Among the four-prong admissions criteria is “spiritual commitment,” which requires one parent to be a Christian and at least one parent and the child currently attend a “Christ-centered” church, and show a sustained commitment to said church, including pastoral references. Parents must also agree with the school’s statement of faith and provide a written Christian testimony, although it is preferred that both parents provide written faith testimonies.
Parents must also sign a so-called “Parent Commitment Form” that indicates their support and compliance with the philosophy, statement of faith, spiritual goals, policies, practices and
objectives of the schools.
The admissions criteria also includes a behavior section. While the section only specifically calls out drugs and alcohol use as a disqualifying offense (prospective students must be drug and alcohol free for a full semester before being admitted) and does not call out homosexuality, it includes a requirement that “students and parents must exhibit behavior, both in and out of
school, that is consistent with SFCS’ Christian values.”
Mosca said that he and Bosse regularly attend St. Andrews Episcopal Church in Encinitas, where Garrett is an active volunteer at the church’s homeless shelter.
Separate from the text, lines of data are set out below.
(** C3, as amended.  In the console's loop, a display whose disable or
    restore call returns non-success is reported as failed, then, after a
    sleep of 0.5 s, the same call is made once more; nothing further is
    reported when the retry fails, and the pass goes on either way; a
    successful first call is not repeated.  The tray application and the
    console's interrupt handler make one call per display and never retry
    (the tray application reports the failure).  No pass makes more than
    two calls per display it goes through. *)
Theorem retry_policy `{OS W} :
  (forall m (s : St W),
      let first := change_display_settings (world s) (name m) disable_devmode 0 in
      let second := change_display_settings (after_sleep (snd first) (1 # 2)) (name m)
                      disable_devmode 0 in
      out (Console.disable_step m s)
      = if Z.eqb (fst first) DISP_CHANGE_SUCCESSFUL
        then [ Printed (AttemptDisable (description m));
               ChangeCall (name m) disable_devmode 0 (fst first);
               Printed (DisableOk (description m)) ]
        else [ Printed (AttemptDisable (description m));
               ChangeCall (name m) disable_devmode 0 (fst first);
               Printed (DisableFailed (description m));
               SleepCall (1 # 2);
               ChangeCall (name m) disable_devmode 0 (fst second) ]
             ++ (if Z.eqb (fst second) DISP_CHANGE_SUCCESSFUL then [Printed RetryOk] else []))
  /\ (forall m (s : St W),
      out (Console.restore_step m s)
      = match monitor_settings s !! name m with
        | None => []
        | Some saved =>
            let first := change_display_settings (world s) (name m) saved 0 in
            let second := change_display_settings (after_sleep (snd first) (1 # 2)) (name m)
                            saved 0 in
            if Z.eqb (fst first) DISP_CHANGE_SUCCESSFUL
            then [ Printed (Restoring (description m));
                   ChangeCall (name m) saved 0 (fst first);
                   Printed RestoreOk ]
            else [ Printed (Restoring (description m));
                   ChangeCall (name m) saved 0 (fst first);
                   Printed RestoreFailed;
                   SleepCall (1 # 2);
                   ChangeCall (name m) saved 0 (fst second) ]
                 ++ (if Z.eqb (fst second) DISP_CHANGE_SUCCESSFUL
                     then [Printed RetryOk] else [])
        end)
  /\ (forall m (s : St W),
      out (Console.exit_step m s)
      = match monitor_settings s !! name m with
        | None => []
        | Some saved =>
            [ ChangeCall (name m) saved 0
                (fst (change_display_settings (world s) (name m) saved 0));
              Printed (RestoredOnExit (description m)) ]
        end)
  /\ (forall m (s : St W),
      let first := change_display_settings (world s) (name m) disable_devmode 0 in
      out (Gui.disable_step m s)
      = [ ChangeCall (name m) disable_devmode 0 (fst first);
          Emitted (if Z.eqb (fst first) DISP_CHANGE_SUCCESSFUL
                   then Disabled (description m)
                   else FailedToDisable (description m)) ])
  /\ (forall m (s : St W),
      out (Gui.restore_step m s)
      = match monitor_settings s !! name m with
        | None => []
        | Some saved =>
            let first := change_display_settings (world s) (name m) saved 0 in
            [ ChangeCall (name m) saved 0 (fst first);
              Emitted (if Z.eqb (fst first) DISP_CHANGE_SUCCESSFUL
                       then Restored (description m)
                       else FailedToRestore (description m)) ]
        end)
  /\ (forall l (s : St W),
      (length (change_calls (out (for_each Console.disable_step l s))) <= 2 * length l)%nat
      /\ (length (change_calls (out (for_each Console.restore_step l s))) <= 2 * length l)%nat
      /\ length (change_args (out (for_each Gui.disable_step l s))) = length l
      /\ (length (change_args (out (for_each Gui.restore_step l s))) <= length l)%nat
      /\ (length (change_args (out (for_each Gui.stop_step l s))) <= length l)%nat
      /\ (length (change_args (out (for_each Console.exit_step l s))) <= length l)%nat).
Proof.
  assert (Hrestore : forall ms (l : list monitor),
             (length (restore_targets ms l) <= length l)%nat).
  { intros ms l. induction l as [|m l IH]; [reflexivity|].
    unfold restore_targets in *. cbn [flat_map]. rewrite length_app. cbn [length].
    destruct (ms !! name m); cbn [length]; lia. }
  repeat apply conj.
  - apply console_disable_step_out.
  - apply console_restore_step_out.
  - apply console_exit_step_out.
  - apply gui_disable_step_out.
  - apply gui_restore_step_out.
  - intros l s. repeat apply conj.
    + apply pass_calls_at_most, console_disable_step_calls.
    + apply pass_calls_at_most, console_restore_step_calls.
    + rewrite gui_disable_pass_args. unfold disable_targets. apply length_map.
    + rewrite gui_restore_pass_args. apply Hrestore.
    + rewrite stop_pass_args. apply Hrestore.
    + rewrite exit_pass_args. apply Hrestore.
Qed.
Both Bosse and Mosca said they were raised in devout Catholic families.
The family stressed that they are very happy with the public school education they are receiving at OPE, but with their oldest heading to middle school, they wanted to explore all of the different options.
Both men said that when they told the friends who had encouraged them to consider Santa Fe Christian — parents at OPE who had attended the private school themselves — they, too, were shocked.
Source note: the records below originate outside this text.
(** * fsok: the search-and-tree-flattening engine

    A shallow embedding of [fsok.py].  Python strings are sequences of
    Unicode code points and are modelled as [list N]; the module-level
    globals become the fields of a [state] record; the two list objects
    that the program aliases ([files] and [hits]) live in an explicit
    heap of list objects, so that [hits = files] is a copy of a reference
    and [files.reverse()] is seen through both names.  Exceptions are
    values of [exn]; a call returns its result together with the globals
    as they are when it returns or raises.

    The library functions the program calls ([str.split], [str.strip],
    the [in] operator on strings, [posixpath.split], [posixpath.join],
    [os.walk]) are written out after their CPython definitions.  What
    lies outside the process (the directory tree, [fzf], the editor, the
    state file, the environment) is a [world] the program is run in; the
    keys that [getch] delivers are a list.

    The interpreter's recursion limit is part of the world:
    [recursion_depth] is the number of nested activations of
    [path_splitter] that the limit ([sys.getrecursionlimit()], 1000
    unless changed) leaves when [create_levels] is reached along the
    longest call chain, [main], [mainloop], [reload_tree], [find_files],
    [create_levels]; [path_splitter] raises [RecursionError] when its
    recursion needs more.  Along a chain that is one or two calls
    shorter there is room for one or two activations more, which
    [create_levels] and [find_files] are told by their callers.

    Screen drawing ([drawscreen], the curses set-up), logging
    ([easylog]) and the signal handler assign no global and are left
    out: the functions below describe the calls as far as the globals
    go, in a run in which drawing and logging return and no signal
    arrives.  [niceopt] and [store_state] are described on their own
    further down. *)

From Stdlib Require Import ZArith NArith Lia Ascii String Sorted.
From stdpp Require Import base option list gmap.

Local Open Scope list_scope.

(** ** Strings *)

Abbreviation str := (list N).

(** ASCII literals, for readable examples. *)
Definition py (s : string) : str :=
  map N_of_ascii (list_ascii_of_string s).

Definition SEP : N := 47.    (* '/' *)
Definition BAR : N := 124.   (* '|' *)
Definition NL : N := 10.     (* '\n' *)

(** [f.startswith(t)] *)
Fixpoint startswith (f t : str) {struct t} : bool :=
  match t, f with
  | [], _ => true
  | _ :: _, [] => false
  | c :: t', d :: f' => if N.eqb c d then startswith f' t' else false
  end.

(** [f.endswith(t)] *)
Definition endswith (f t : str) : bool := startswith (rev f) (rev t).

(** [t in f]: [t] occurs in [f] at some offset. *)
Fixpoint str_in (t f : str) : bool :=
  if startswith f t then true
  else match f with
       | [] => false
       | _ :: f' => str_in t f'
       end.

(** [c in s] for a single character. *)
Definition char_in (c : N) (s : str) : bool := existsb (N.eqb c) s.

(** [s.split(sep)] for a one-character separator: never empty. *)
Fixpoint str_split (sep : N) (s : str) : list str :=
  match s with
  | [] => [[]]
  | c :: s' =>
      if N.eqb c sep then [] :: str_split sep s'
      else match str_split sep s' with
           | [] => [[c]]
           | h :: t => (c :: h) :: t
           end
  end.

(** [sep.join(l)] *)
Fixpoint str_join (sep : str) (l : list str) : str :=
  match l with
  | [] => []
  | [x] => x
  | x :: l' => x ++ sep ++ str_join sep l'
  end.

(** [str.isspace] on one code point. *)
Definition py_isspace (c : N) : bool :=
  ((9 <=? c) && (c <=? 13) || (28 <=? c) && (c <=? 32)
   || (c =? 133) || (c =? 160) || (c =? 5760)
   || (8192 <=? c) && (c <=? 8202)
   || (c =? 8232) || (c =? 8233) || (c =? 8239) || (c =? 8287)
   || (c =? 12288))%N.

Fixpoint lstrip (s : str) : str :=
  match s with
  | [] => []
  | c :: s' => if py_isspace c then lstrip s' else s
  end.

Definition rstrip (s : str) : str := rev (lstrip (rev s)).

(** [s.strip()] *)
Definition strip (s : str) : str := rstrip (lstrip s).

(** [chr(ch).isprintable()] for [0 <= ch < 255]. *)
Definition isprintable (ch : Z) : bool :=
  ((32 <=? ch) && (ch <=? 126) || (161 <=? ch) && (ch <=? 254) && negb (ch =? 173))%Z.

(** ** posixpath *)

(** [p.rfind('/') + 1]: the length of the longest prefix ending in a
    separator, 0 when there is none. *)
Fixpoint rfind_succ (p : str) : nat :=
  match p with
  | [] => 0
  | c :: p' =>
      match rfind_succ p' with
      | 0 => if N.eqb c SEP then 1 else 0
      | S k => S (S k)
      end
  end.

(** [head.rstrip('/')] *)
Fixpoint lstrip_sep (s : str) : str :=
  match s with
  | [] => []
  | c :: s' => if N.eqb c SEP then lstrip_sep s' else s
  end.

Definition rstrip_sep (s : str) : str := rev (lstrip_sep (rev s)).

(** [head != sep*len(head)] *)
Definition all_sep (s : str) : bool := forallb (N.eqb SEP) s.

(** [posixpath.split] *)
Definition path_split (p : str) : str * str :=
  let i := rfind_succ p in
  let head := take i p in
  let tail := drop i p in
  let head := match head with
              | [] => head
              | _ :: _ => if all_sep head then head else rstrip_sep head
              end in
  (head, tail).

(** [posixpath.join(a, b)] *)
Definition path_join (a b : str) : str :=
  if startswith b [SEP] then b
  else match a with
       | [] => a ++ b
       | _ :: _ => if endswith a [SEP] then a ++ b else a ++ SEP :: b
       end.

(** ** Exceptions *)

Inductive exn :=
  | RecursionError
  | KeyError
  | IndexError
  | ValueError
  | OSError
  | SystemExit (code : Z).

Inductive result (A : Type) :=
  | OK (a : A)
  | Raise (e : exn).
Arguments OK {A} a.
Arguments Raise {A} e.

Definition rbind {A B} (r : result A) (k : A -> result B) : result B :=
  match r with
  | OK a => k a
  | Raise e => Raise e
  end.

(** ** path_splitter *)

(** The recursion of [path_splitter] with room for [fuel] nested
    activations, each with its call of [os.path.split]; [None] when an
    activation more is needed. *)
Fixpoint path_splitter_fuel (fuel : nat) (p : str) : option (list (str * str)) :=
  match fuel with
  | 0 => None
  | S fuel' =>
      let '(t, r) := path_split p in
      match t with
      | _ :: _ =>
          match path_splitter_fuel fuel' t with
          | Some xx => Some (xx ++ [(t, r)])
          | None => None
          end
      | [] =>
          match r with
          | _ :: _ => Some [([], r)]
          | [] => Some []
          end
      end
  end.

(** [path_splitter(p)] called where the interpreter's recursion limit
    leaves room for [depth] nested activations of the function: a
    recursion that needs more raises [RecursionError], which nothing in
    the program catches before [restore_state] or the top level. *)
Definition path_splitter (depth : nat) (p : str) : result (list (str * str)) :=
  match path_splitter_fuel depth p with
  | Some xx => OK xx
  | None => Raise RecursionError
  end.

(** ** create_levels: the tree flattener *)

(** One row of the tree view: [(level, line, name)], [line] being the
    list object taken from [cache]. *)
Abbreviation node := (nat * list Z * str)%type.

Definition BRANCH : str := [9661; 32]%N.   (* the glyph and a space *)

(** A [for] loop whose body may raise. *)
Fixpoint for_each {A S : Type} (body : S -> A -> result S) (l : list A) (s : S)
  : result S :=
  match l with
  | [] => OK s
  | x :: l' => rbind (body s x) (for_each body l')
  end.

(** The locals of [create_levels] that its loops update. *)
Record flat := mkFlat {
  line : Z;
  used : gset str;
  cache : gmap str (list Z);
  curr_levels : list (nat * Z * str * str)
}.

(** [levels] of one hit: [(i, line, parent, name, fullpath)] per token. *)
Definition hit_levels (ln : Z) (path_tokens : list (str * str))
  : list (nat * Z * str * str * str) :=
  imap (fun i x =>
          let name := x.2 in
          let name := if i <? length path_tokens - 1 then BRANCH ++ name else name in
          (i, ln, x.1, name, path_join x.1 x.2))
       path_tokens.

(** Body of [for l in levels]. *)
Definition add_level (s : flat) (l : nat * Z * str * str * str) : result flat :=
  let '(level, xline, parent, name, fullpath) := l in
  if decide (fullpath ∈ used s) then
    match cache s !! fullpath with
    | Some ls =>
        OK (mkFlat (line s) (used s) (<[fullpath := ls ++ [xline]]> (cache s))
                   (curr_levels s))
    | None => Raise KeyError
    end
  else
    OK (mkFlat (line s) ({[fullpath]} ∪ used s) (<[fullpath := [xline]]> (cache s))
               (curr_levels s ++ [(level, xline, name, fullpath)])).

(** Body of [for f in hits]. *)
Definition add_hit (depth : nat) (s : flat) (f : str) : result flat :=
  rbind (path_splitter depth f) (fun path_tokens =>
  let levels := hit_levels (line s) path_tokens in
  let s := mkFlat (line s + 1) (used s) (cache s) (curr_levels s) in
  for_each add_level levels s).

Definition flat0 : flat := mkFlat 0 ∅ ∅ [].

(** Body of [for c in curr_levels]. *)
Definition emit_level (cache : gmap str (list Z)) (out : list node)
    (c : nat * Z * str * str) : result (list node) :=
  let '(level, xline, name, fullpath) := c in
  match cache !! fullpath with
  | Some ls => OK (out ++ [(level, ls, name)])
  | None => Raise KeyError
  end.

(** [create_levels] as a function of the hit list: the value assigned
    to [treeview_levels], [depth] being the recursion depth left to
    [path_splitter]. *)
Definition flatten (depth : nat) (hits : list str) : result (list node) :=
  rbind (for_each (add_hit depth) hits flat0) (fun s =>
  for_each (emit_level (cache s)) (curr_levels s) []).

(** ** The file system, as [os.path.isdir] and [os.walk] see it *)

(** A directory: its sub-directories and its other entries, in listing
    order.  A sub-directory that [os.walk] lists but does not enter (a
    symbolic link, an unreadable directory) is one with nothing below
    it. *)
Inductive dirtree :=
  | Dir (subdirs : list dirent) (nondirs : list str)
with dirent :=
  | Entry (name : str) (sub : dirtree).

Definition entry_name (d : dirent) : str :=
  match d with Entry name _ => name end.

Definition skipdirs : list str :=
  [py ".git"; py ".hg"; py "__pycache__"; py "flask_session"].
Definition skipfiles : list str := [py ".jtv_state"; py ".jtvrc"].

(** [x in l] on a list of strings. *)
Definition mem (x : str) (l : list str) : bool := bool_decide (x ∈ l).

(** [os.walk(top)], top-down, with [dirs[:]] pruned by the caller before
    the descent: the triples [(r, dirs, f)] in the order they are
    yielded. *)
Fixpoint walk (top : str) (t : dirtree) : list (str * list str * list str) :=
  match t with
  | Dir subdirs nondirs =>
      let dirs := filter (fun d => negb (mem d skipdirs)) (map entry_name subdirs) in
      (top, dirs, nondirs)
        :: (fix descend (ds : list dirent) :=
              match ds with
              | [] => []
              | Entry d sub :: ds' =>
                  (if mem d skipdirs then [] else walk (path_join top d) sub)
                    ++ descend ds'
              end) subdirs
  end.

(** ** The globals and the heap of list objects *)

Abbreviation loc := nat.

Record state := mkState {
  heap : list (list str);        (* the list objects, by address *)
  fzf_match : bool;
  treeview : bool;
  treeview_levels : list node;
  active : Z;
  roots : list str;
  mainscreen : bool;             (* [false] is [None] *)
  searchstr : list N;            (* a list of one-character strings *)
  files : loc;
  hits : loc;
  editor : str;
  stderr : list str              (* what was written to [sys.stderr] *)
}.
“We have a lot of really amazing people in our lives that we trust and respect and that have actually gone to the school or have sent kids to the school, and they don’t know that that is the policy,” Mosca said. “And they would never support that policy.”
“It would be surprising if the Santa Fe Christian community knew they (admissions directors) were delivering this type of message,” Bosse added. “Most of our friends involved with the school don’t practice that type of Christianity.”
Unlike public schools, which fall under both federal and state anti-discrimination laws such as Title IX and Title VI of the Civil Rights Act, private schools that don’t accept federal or state funding have no such protections, experts said.
Courts have ruled that religious schools are exempt from those statutes because they would infringe on the school and parent church’s free right to exercise its religious beliefs.
In California, the Unruh Act bars discrimination based on sex, race, color, religion, ancestry, national origin, age, disability, medical condition, genetic information, marital status or sexual
orientation by businesses. The courts in 2009, however, have ruled that the laws don’t apply to private religious schools because they aren’t businesses.
Paul Castillo is a senior attorney and students’ rights strategist with Lambda Legal, the nation’s oldest and largest LGBTQ legal organization. Castillo said that nationally, the current administration has emboldened discrimination of LGBTQ students, both by individuals and institutions.
“You have an Administration that continues to erode protections for LGBT people in every facet of life,” Castillo said. “It sends a horrible message that discrimination aimed at vulnerable
populations is not only acceptable; it’s encouraged.
“The sad reality is that LGBT students, many of whom are bullied, harassed and suffer discrimination at a private religious organizations have very few options,” Castillo said.
Bosse and Mosca both said they weren’t looking to punish the school or to force them to admit Garrett. They just wanted to raise public awareness to the fact that discrimination of this kind still exists.
“We actually appreciate them being up front about it,” Bosse said. “The last thing we want to do
is subject our son to any discrimination. It’s just sad that it still exists.”